How Did I Forget That?

As we get older and I don’t mean really old, we fear losing our memory. It might surprise you to know that your memory starts to decline after your 30th birthday or thereabouts, and as the years pass, those senior moments become more common place. 

Many people ask me – Am I getting Dementia, which is something that has the capacity to strike fear into any individual. My immediate response is No, as there are many other indicators we look for to establish a dementing illness. 

We have two different kinds of memory

Explicit memory and Implicit memory.  Each functions differently.  Our Explicit memory is our conscious recall, particularly of events and facts. Our Implicit memory is what we refer to as our procedural or learned memory. Much of our automatic behavior for example, driving a car, cooking, reading, doing tasks, comes from our procedural memory.  
For a full explanation, you might check out our Healthy Happy Brain Workshop, or our session on Brain mechanics, where we go into short and long-term memory and the system pathways in our brain that communication travels along. We explain why the movement and consolidation of Short-term memory into Long-term memory can take weeks, months, years, which has a huge impact on what we remember.

So, why do we have trouble recalling events, where we’ve put our keys, words that we’ve always known, but can’t find.


Let’s have a look at some of the reasons.
  • Firstly, the brain can only process a few short-term memories at a time but retain an enormous number of long-term memories.  

  • It also chooses which information is important, valued, and worth keeping, and also the information which should be discarded. 

  • Given the vast amount of information the brain receives at any given time, this is quite a process.  

  • This information is passed along our information highways of communication, often referred to as neuronal pathways.  
As we age these transfer processes slow down and it takes longer to jump from one pathway to another, resulting in those words that we’ve lost suddenly, or that thought process about a decision just won’t come to us. 
The process is typically selective with words used less often being particularly vulnerable.  Our problem-solving skills and our cognition (the way we think) also change, especially around those things that the brain deems as unimportant.
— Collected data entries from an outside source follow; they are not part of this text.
(** The read point after an event: the id of the last message. *)
Definition next_point (pt : string) ev : string := default pt (msg_ID <$> last (messages ev)).

(** Every read starts at the point the messages before it moved to. *)
Fixpoint reads_from (pt : string) tr : Prop :=
  match tr with
  | [] => True
  | ev :: tr => match as_read ev with Some l => l = pt | None => True end ∧ reads_from (next_point pt ev) tr
  end.

Lemma reads_from_snoc pt tr ev :
  reads_from pt (tr ++ [ev]) ↔
  reads_from pt tr ∧ match as_read ev with Some l => l = foldl next_point pt tr | None => True end.
Proof. revert pt. induction tr as [|ev' tr IH]; intros pt; simpl; [tauto|]. rewrite IH. tauto. Qed.

(** The result a message carries. *)
Definition carried (m : XMessage) : option ReadResult :=
  match unmarshal_result (match msg_Values m !! "data" with Some (XString x) => x | _ => "" end) with
  | (env, None) => Some env
  | (_, Some _) => None
  end.
Definition answered_ok (ms : list XMessage) (id : string) : Prop :=
  ∃ m env, m ∈ ms ∧ carried m = Some env ∧ rr_JobID env = id ∧ rr_Status env = StatusOK.

(** Between two rounds. *)
Record recv_inv (s : recv) tr : Prop := {
  ri_point : rc_lastID s = foldl next_point "$" tr;
  ri_reads : reads_from "$" tr;
  ri_err : 0 <= rc_gotErr s;
  ri_ids id : id ∈ ids tr → id ∈ rc_jobIDs s ∨ answered_ok (received tr) id ∨ 0 < rc_gotErr s }.

Lemma handle_message_carried s m :
  handle_message s m =
  let s := mkRecv (rc_jobIDs s) (msg_ID m) (rc_gotOK s) (rc_gotErr s) in
  match carried m with
  | None => s
  | Some env =>
      if decide (rr_JobID env ∈ rc_jobIDs s) then
        let left := rc_jobIDs s ∖ {[ rr_JobID env ]} in
        if bool_decide (rr_Status env = StatusOK)
        then mkRecv left (rc_lastID s) (rc_gotOK s + 1) (rc_gotErr s)
        else mkRecv left (rc_lastID s) (rc_gotOK s) (rc_gotErr s + 1)
      else s
  end.
Proof. unfold handle_message, carried. by destruct (unmarshal_result _) as [env [e|]]. Qed.

(** What the messages of a read do to the state. *)
Lemma handle_messages s ms :
  let s' := foldl handle_message s ms in
  rc_lastID s' = default (rc_lastID s) (msg_ID <$> last ms) ∧ rc_gotErr s <= rc_gotErr s' ∧
  ∀ id, id ∈ rc_jobIDs s → id ∈ rc_jobIDs s' ∨ answered_ok ms id ∨ rc_gotErr s < rc_gotErr s'.
Proof.
  induction ms as [|m ms (Hl & He & Hi)] using rev_ind; [simpl; split_and!; [done|lia|by left]|].
  rewrite foldl_snoc, handle_message_carried, last_snoc. simpl.
  set (s' := foldl handle_message s ms) in *.
  assert (∀ id, answered_ok ms id → answered_ok (ms ++ [m]) id) as Hmore.
  { intros id (m' & env & Hm & Hr). exists m', env. split; [rewrite elem_of_app; by left|done]. }
  destruct (carried m) as [env|] eqn:Hc; [|simpl; split_and!; [done|done|naive_solver]].
  destruct (decide _) as [Hin|Hin]; [|simpl; split_and!; [done|done|naive_solver]].
  case_bool_decide as Hst; simpl; (split; [done|]; split; [lia|]); intros id [Hid|[Hid|Hid]]%Hi; auto.
  - destruct (decide (id = rr_JobID env)) as [->|]; [|left; set_solver]. right. left.
    exists m, env. split_and!; [set_solver|done|done|done].
  - right. right. lia.
  - right. right. lia.
Qed.

(** An event that neither reads nor draws an id. *)
Lemma recv_inv_quiet s tr ev :
  as_read ev = None → as_id ev = None → messages ev = [] → recv_inv s tr → recv_inv s (tr ++ [ev]).
Proof.
  intros Hr Hid Hm [Hp Hrd He Hi]. split.
  - rewrite foldl_snoc. unfold next_point. by rewrite Hm.
  - apply reads_from_snoc. by rewrite Hr.
  - done.
  - intros id. unfold ids, received in *. rewrite omap_snoc, Hid, app_nil_r. intros [?|[Ha|?]]%Hi; auto.
    right. left. destruct Ha as (m & env & Hin & Ha). exists m, env. split; [|done].
    rewrite bind_app. set_solver.
Qed.

(** One read. *)
Lemma recv_inv_read s tr ctx stream count block streams err :
  recv_inv s tr →
  let ev := @Ev load (@Ext load (XRead ctx stream (rc_lastID s) count block)) (streams, err) in
  recv_inv (if is_nil err then handle_streams s streams else s) (tr ++ [ev]).
Proof.
  intros [Hp Hrd He Hi] ev.
  assert (reads_from "$" (tr ++ [ev])) as Hrd' by (by apply reads_from_snoc).
  assert (ids (tr ++ [ev]) = ids tr) as Hids by (unfold ids; rewrite omap_snoc; apply app_nil_r).
  assert (received (tr ++ [ev]) = received tr ++ messages ev) as Hrec
    by (unfold received; rewrite bind_app; simpl; by rewrite app_nil_r).
  destruct err as [e|]; cbn [is_nil].
  - split; [rewrite foldl_snoc; exact Hp|done|done|]. intros id. rewrite Hids, Hrec. simpl. rewrite app_nil_r. apply Hi.
  - unfold handle_streams. set (ms := mjoin (xs_Messages <$> streams)) in *.
    destruct (handle_messages s ms) as (Hl & Hge & Hans). split; [|done|lia|].
    + rewrite Hl, foldl_snoc, Hp. done.
    + intros id. rewrite Hids, Hrec. intros [Hin|[Ha|?]]%Hi.
      * destruct (Hans id Hin) as [?|[(m & env & Hm & Ha)|?]]; [by left| |right; right; lia].
        right. left. exists m, env. split; [|done]. apply elem_of_app. by right.
      * right. left. destruct Ha as (m & env & Hm & Ha). exists m, env. split; [|done].
        apply elem_of_app. by left.
      * right. right. lia.
Qed.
One of the biggest impacts on our ability to remember things is a Lack of focus. We are often easily distracted, not paying attention, doing too many things at the same time, often stressed when we do things, we don’t commit things to memory, in the first place.  

Here’s an example that I often see:

I’ve lost my keys
You arrive home from work, throw your keys down, talk to the kids, kiss your husband or wife, start finding out where people are at with home work, start prepping for dinner, talk on your mobile phone, put the cat outside. The issue is that you didn’t actually remember where you threw your keys in the first place in order to remember. 
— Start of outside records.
(* ===== verification/LiteClient.v ===== *)
(** [adapters/outbound/ton/liteclient]: the client of the TON lite servers,
    over the API of tonutils-go.  Types and methods of that library are
    parameters; what a transaction list is documented to be is the law of the
    environment [chain_env]. *)

From S2P Require Import Prelude GoStd Effects Domain Pool Ton.

(** ** The library *)
Class TonUtils := {
  Address : Type;
  Block : Type;
  Cell : Type;
  ParseAddr : string → Address + error;
  addr_String : Address → string;
  LoadStringSnake : Cell → string * option error;   (* BeginParse().LoadStringSnake() *)
  LoadUInt32 : Cell → Z * option error;             (* BeginParse().LoadUInt(32) *)
  zeroBlock : Block }.

Definition ErrNoTransactionsWereFound : error :=
  ErrSentinel "ton.ErrNoTransactionsWereFound" "no transactions were found".

(** Constants of client.go *)
Definition getProvidersRetries : nat := 5.
Definition parrallelRequests : nat := 30.
Definition batch : Z := 100.

Section liteclient.
Context `{TonUtils}.

Record InternalMessage := mkInternalMessage {
  im_SrcAddr : Address;
  im_DstAddr : Address;
  im_CreatedAt : Z;
  im_Payload : option Cell }.
Inductive in_message :=
| MsgInternal (m : option InternalMessage)   (* [None]: another Go type behind the tag *)
| MsgOther.
Record tlbTransaction := mkTlbTransaction {
  tt_LT : Z;
  tt_Hash : string;
  tt_PrevTxLT : Z;
  tt_PrevTxHash : string;
  tt_In : option in_message }.               (* [None]: a nil pointer *)
Record Account := mkAccount { ac_LastTxLT : Z; ac_LastTxHash : string }.
Record StorageInfo := mkStorageInfo {
  si_TorrentHash : string;
  si_OwnerAddr : Address;
  si_Size : Z;
  si_ChunkSize : Z }.
Record ProviderDataV1 := mkProviderDataV1 {
  pd_Key : string;
  pd_LastProofAt : Time;
  pd_RatePerMB : Z;                          (* nanotons *)
  pd_MaxSpan : Z }.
Not remembering means you are not actually forgetting.

OCD is alive and kicking 
How many times do you go back into the house to see if you have turned the oven off, locked the back door, turned the light off…
While you were leaving the house, you probably have a million things on your mind, where you are going, what appointments you have, etc and you don’t pay attention to closing the door or the oven or anything else around the house.  

Another thing about memory is that it's very subjective. Each of us sees different aspects of events or situations and those are the things we commit to memory. 
For example – A wedding or a party or a court case

When a family discuss a wedding a number of years later, each person may have a different recollection of some of the facts, and unfortunately, sometimes this creates arguments because we are sure it happened the way we saw it.   Witnesses at a court case often present different facts about the same incident – this is because the way they remembered the event occurring and the facts that were important to them, were very different than those of their counterparts. 
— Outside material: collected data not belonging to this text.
Lemma wallet_cycle_safe p w : scan_wallets p → well w → safe p (λ _ _, True) w.
Proof.
  intros [ctx ->] _. unfold CollectStorageContracts.
  apply safe_read; [by intros x w1 w2 (gap & _ & [-> |[_ ->]])|]. intros [wallets err] w1 _ Hg1 (gap & Hx & _).
  destruct err as [e|]; [done|]. destruct Hx as [Hx|[e He]]; [|done].
  rewrite wallets_read in Hx. injection Hx as <-.
  assert (∀ p, p ∈ row_wallet <$> db_providers (w_db w1) → tracked [] w1 p) as Hws
    by (intros p (row & -> & Hrow)%list_elem_of_fmap; by apply (wl_rows _ Hg1)).
  destruct (row_wallet <$> db_providers (w_db w1)) as [|p0 ws].
  - apply safe_call. intros err w2 w3 Hl Hg (gap' & _ & Hw).
    destruct (published_well w2 zeroScanWalletsResult Hg) as [Hg' Hl']; [by intros sc ?%elem_of_nil|by intros u ?%elem_of_nil|].
    split_and!; [by destruct Hw as [-> |[_ ->]]|by destruct Hw as [-> |[_ ->]]|done].
  - set (wallets := p0 :: ws) in *. apply safe_bind.
    eapply safe_mono; [|apply (safe_range (W:=wallets_world) (λ _, loop_inv wallets) (λ _ _, True))].
    + intros [s|s|r] w2; cbn [after]; [apply finish_safe|done|done].
    + intros pre p suf s w2 Hsplit Hinv. apply scan_wallet_safe; [|done]. rewrite Hsplit. set_solver.
    + split; [done|]. exists []. split_and!; [done|by intros sc ?%elem_of_nil|by intros u ?%elem_of_nil].
Qed.

(** *** Other operations keep the world good *)
Definition quiet (o : fop ports) : Prop :=
  match o with
  | Ext (Ports.UpdateLT _ _) | Ext (Ports.PublishResult _ _ _ _ (PScanWallets _)) => False
  | _ => True
  end.

Lemma quiet_wallets_well (o : port) x w w' : quiet (@Ext ports o) → well w → performs w o x w' → well w' ∧ extends w w'.
Proof.
  intros Hq Hg (gap & _ & [Hw|[_ ->]]); [|done].
  destruct o; try (simpl in Hw; subst; done); [by eapply wallet_scan_keeps| |subst; by destruct p].
  subst. split; [|apply wallets_extends_db]. apply (wallets_well_more w); [done|apply wallets_extends_db|apply (wl_chain _ Hg)|by left|by left].
Qed.

Lemma quiet_wallets_keeps {R} (p : prog ports R) :
  only quiet (λ _, True) p → keeps p.
Proof. intros Hp. eapply only_keeps; [exact Hp|]. intros o x w w'. apply quiet_wallets_well. Qed.

Lemma scan_wallets_keeps ctx : keeps (CollectStorageContracts d ctx).
Proof. apply (safe_keeps _ (λ _ _, True)). intros w Hg. apply wallet_cycle_safe; [by exists ctx|done]. Qed.

(** A first start: nothing scanned, nothing published. *)
Definition first_start (w : world) : Prop :=
  (∀ a, chain (w_history w a)) ∧ w_results w = [] ∧ w_gaps w = [] ∧
  Forall (λ row, lower (pv_public_key row) = pv_public_key row ∧
                 pv_address row = wallet_of (pv_public_key row) ∧ pv_last_tx_lt row = 0)
    (db_providers (w_db w)).

Lemma first_start_well w : first_start w → well w.
Proof.
  intros (Hc & Hr & _ & Hrows). split; [done| |rewrite Hr; by intros r sc ?%elem_of_nil..].
  intros row Hrow. rewrite Forall_forall in Hrows. destruct (Hrows row Hrow) as (? & ? & Hlt).
  split; [done|done|]. cbn. rewrite Hlt. apply covered_start, Hc.
Qed.

(** In a world: what storage contracts paid to a wallet up to its stored LT was
    published, unless in the reach of a disturbed scan, and what was published
    was paid. *)
Definition withdrawals_kept (w : world) : Prop :=
  (∀ row, row ∈ db_providers (w_db w) →
     let a := pv_address row in
     pv_last_tx_lt row <= newest (w_history w a) ∧
     ∀ t c, paid (w_history w a) t c → contract_address storage_contract c →
       tt_LT t <= pv_last_tx_lt row → announced w c a ∨ missed w a (tt_LT t)) ∧
  ∀ r sc a, r ∈ w_results w → sc ∈ sw_Contracts r → a ∈ sc_Providers sc →
    ∃ t, paid (w_history w a) t (sc_Address sc).

Lemma well_withdrawals w : well w → withdrawals_kept w.
Proof.
  intros Hg. split.
  - intros row Hrow a. destruct (wl_rows _ Hg row Hrow) as [_ _ [Hlt Hcov]]. split; [done|].
    intros t c Hp Ha Hle. destruct (Hcov t c Hp Ha Hle) as [?|[(sc & ?%elem_of_nil & _)|?]]; [by left|done|by right].
  - intros r sc a Hr Hsc Ha. by apply (wl_sound _ Hg r sc).
Qed.

(** C5. No withdrawal is lost, except behind a scan that was disturbed.  From a
    first start, however the cycles of any number of agents interleave with each
    other, with payments to the wallets and with the backend, which may also set
    a provider's LT to that of any result, wherever agents die, and whatever
    fails: each contract that paid a storage reward to a wallet, up to the LT the
    database stores for it, is in a published scan_wallets result, with the
    wallet among its providers and the relation to a provider of that wallet; or
    else the payment is newer than the LT from which some scan of the wallet went
    whose listing was cut short, or in which a contract could not be read, and
    not newer than the LT which that scan returned.  Only contracts that paid are
    published, each with wallets it paid to. *)
Theorem no_withdrawal_lost (w0 w : world) ps :
  first_start w0 → rtc (step scan_wallets) (w0, []) (w, ps) →
  (∀ row, row ∈ db_providers (w_db w) →
     let a := pv_address row in
     pv_last_tx_lt row <= newest (w_history w a) ∧
     ∀ t c, paid (w_history w a) t c → contract_address storage_contract c →
       tt_LT t <= pv_last_tx_lt row →
       announced w c a ∨ ∃ from to, (a, (from, to)) ∈ w_gaps w ∧ from < tt_LT t <= to) ∧
  ∀ r sc a, r ∈ w_results w → sc ∈ sw_Contracts r → a ∈ sc_Providers sc →
    ∃ t, paid (w_history w a) t (sc_Address sc).
Proof.
  intros Hf Hsteps.
  pose proof (reachable_good scan_wallets wallet_cycle_safe _ _ Hsteps (first_start_well _ Hf)) as Hg.
  exact (well_withdrawals _ Hg).
Qed.
End wallets.

(** ** A cycle that finds a contract *)
Section example.
#[local] Existing Instance AsciiUnicode.

#[local] Instance ex_ton : TonUtils := {|
  Address := string; Block := unit; Cell := string;
  ParseAddr := inl; addr_String := id;
  LoadStringSnake := λ s, (s, None); LoadUInt32 := λ _, (StorageRewardWithdrawalOpCode, None);
  zeroBlock := tt |}.

Definition ex_wallet : string := ex_addr "1".
Definition ex_payment : tlbTransaction :=
  mkTlbTransaction 7 "" 0 "" (Some (MsgInternal (Some (mkInternalMessage "contract" ex_wallet 0 (Some ""))))).
Definition ex_history : list tlbTransaction := [ex_payment].
Definition ex_tx : Transaction := mkTransaction "" 7 StorageRewardWithdrawalOpCode "contract" ex_wallet "" 0.
Definition ex_data : StorageInfo := mkStorageInfo "bag" "owner" 10 1.
Definition ex_info : ContractInfo := mkContractInfo "contract" (EncodeToString "bag") "owner" 10 1.
Definition ex_found : StorageContract :=
  mkStorageContract "contract" (EncodeToString "bag") "owner" 10 1 7 [ex_wallet].

Definition ex_server (o : liteop) : liteop_ans o :=
  match o with
  | GetMasterchainInfo _ => (tt, None)
  | GetAccount _ _ _ => (mkAccount 7 "", None)
  | ListTransactions _ _ _ lt _ => (rev (take 1 (from_LT lt ex_history)), None)
  | GetStorageInfoV1 _ _ _ => (Some ex_data, None)
  | GetProvidersV1 _ _ _ => ([], 0, None)
  end.
Definition ex_histories (a : string) : list tlbTransaction := if decide (a = ex_wallet) then ex_history else [].
Definition ex_listing_requests (ctx : Ctx) : trace lite :=
  [ @Ev lite (@Ext lite (GetMasterchainInfo ctx)) (tt, None);
    @Ev lite (@Ext lite (GetAccount ctx tt ex_wallet)) (mkAccount 7 "", None);
    @Ev lite (@Ext lite (ListTransactions ctx ex_wallet batch 7 "")) (ex_history, None);
    @Ev lite (@Ext lite (ListTransactions ctx ex_wallet batch 0 "")) ([], None) ].
Definition ex_info_requests (ctx : Ctx) : trace lite :=
  [ @Ev lite (@Ext lite (GetMasterchainInfo ctx)) (tt, None);
    @Ev lite (@Ext lite (GetStorageInfoV1 ctx tt "contract")) (Some ex_data, None) ].
Definition failed_event (ev : event lite) : bool :=
  match ev with
  | Ev (Ext (ListTransactions _ _ _ _ _)) (_, Some _) => true
  | Ev (Ext (GetStorageInfoV1 _ _ _)) (None, _) | Ev (Ext (GetStorageInfoV1 _ _ _)) (_, Some _) => true
  | _ => false
  end.

Lemma not_disturbed (tr : trace lite) :
  Forall (λ ev, failed_event ev = false) tr → ¬ cut_short tr ∧ ¬ unreadable (λ _, True) tr.
Proof.
  rewrite Forall_forall. intros Hall. split.
  - intros (c & a & lt & h & res & e & Hin & _). by specialize (Hall _ Hin).
  - intros (c & b & a & info & err & Hin & _ & Hno). specialize (Hall _ Hin). cbn in Hall.
    destruct info, err; naive_solver.
Qed.

Lemma ex_wallet_listing ctx :
  undisturbed (λ _, True) ex_histories (Ton.GetTransactions ctx ex_wallet 0) ([Some ex_tx], None).
Proof.
  exists 10%nat, (ex_listing_requests ctx). split; [vm_compute; lia|].
  split; [apply (not_disturbed (ex_listing_requests ctx)); by repeat constructor|].
  apply (exec_runs (calm (I:=lite) ex_server) _ tt); [vm_compute; reflexivity|].
  split; [done|]. split; [by intros _|]. split; [by exists 0%nat|]. split; [by exists 0%nat|done].
Qed.

Lemma ex_reading ctx :
  undisturbed (λ _, True) ex_histories (Ton.GetStorageContractsInfo ctx ["contract"]) ([ex_info], None).
Proof.
  exists (ex_info_requests ctx). split; [apply not_disturbed; by repeat constructor|].
  apply (exec_runs (calm (I:=lite) ex_server) _ tt); [vm_compute; reflexivity|]. done.
Qed.

Definition ex_client (o : tonop) : tonop_ans o :=
  match o with
  | Ton.GetTransactions _ _ _ => ([Some ex_tx], None)
  | Ton.GetStorageContractsInfo _ _ => ([ex_info], None)
  | Ton.GetProvidersInfo _ _ => ([], None)
  end.
Lemma ex_wallet_scan ctx :
  scan_run (undisturbed (λ _, True) ex_histories) (disturbed (λ _, True) ex_histories) false
    (Ton.WalletScan ctx ex_wallet 0) ([ex_found], 7, None).
Proof.
  exists [@Ev tonclient (@Ext tonclient (Ton.GetTransactions (WithTimeout ctx getTxTimeout) ex_wallet 0)) ([Some ex_tx], None);
          @Ev tonclient (Go (RangeKeys ["contract"])) ["contract"];
          @Ev tonclient (@Ext tonclient (Ton.GetStorageContractsInfo ctx ["contract"])) ([ex_info], None)].
  apply (exec_runs (calm (I:=tonclient) ex_client) _ tt); [vm_compute; reflexivity|].
  split; [apply ex_wallet_listing|]. split; [apply Permutation_refl|]. split; [apply ex_reading|exact I].
Qed.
So, How can I help myself you might be asking. 

Here’s a couple of valuable tips that might be helpful


Build memory capacity by paying attention and remembering – remember phone numbers and don’t rely on your contact list.  Look at your photos individually, describe who it is and what happened in the photo so you remember the events. 

The focus of things – when you throw your keys down – say aloud, here are my keys and remember.  

When you leave the house, focus on each thing as you do it.  Turning off the lights now, right – done  etc.

They may sound simple, but they will help you learn to remember. 

Keep your memory in tip-top condition – learn a new course, learn a language, don’t just do crosswords and sudoku.  Your brain will love you. 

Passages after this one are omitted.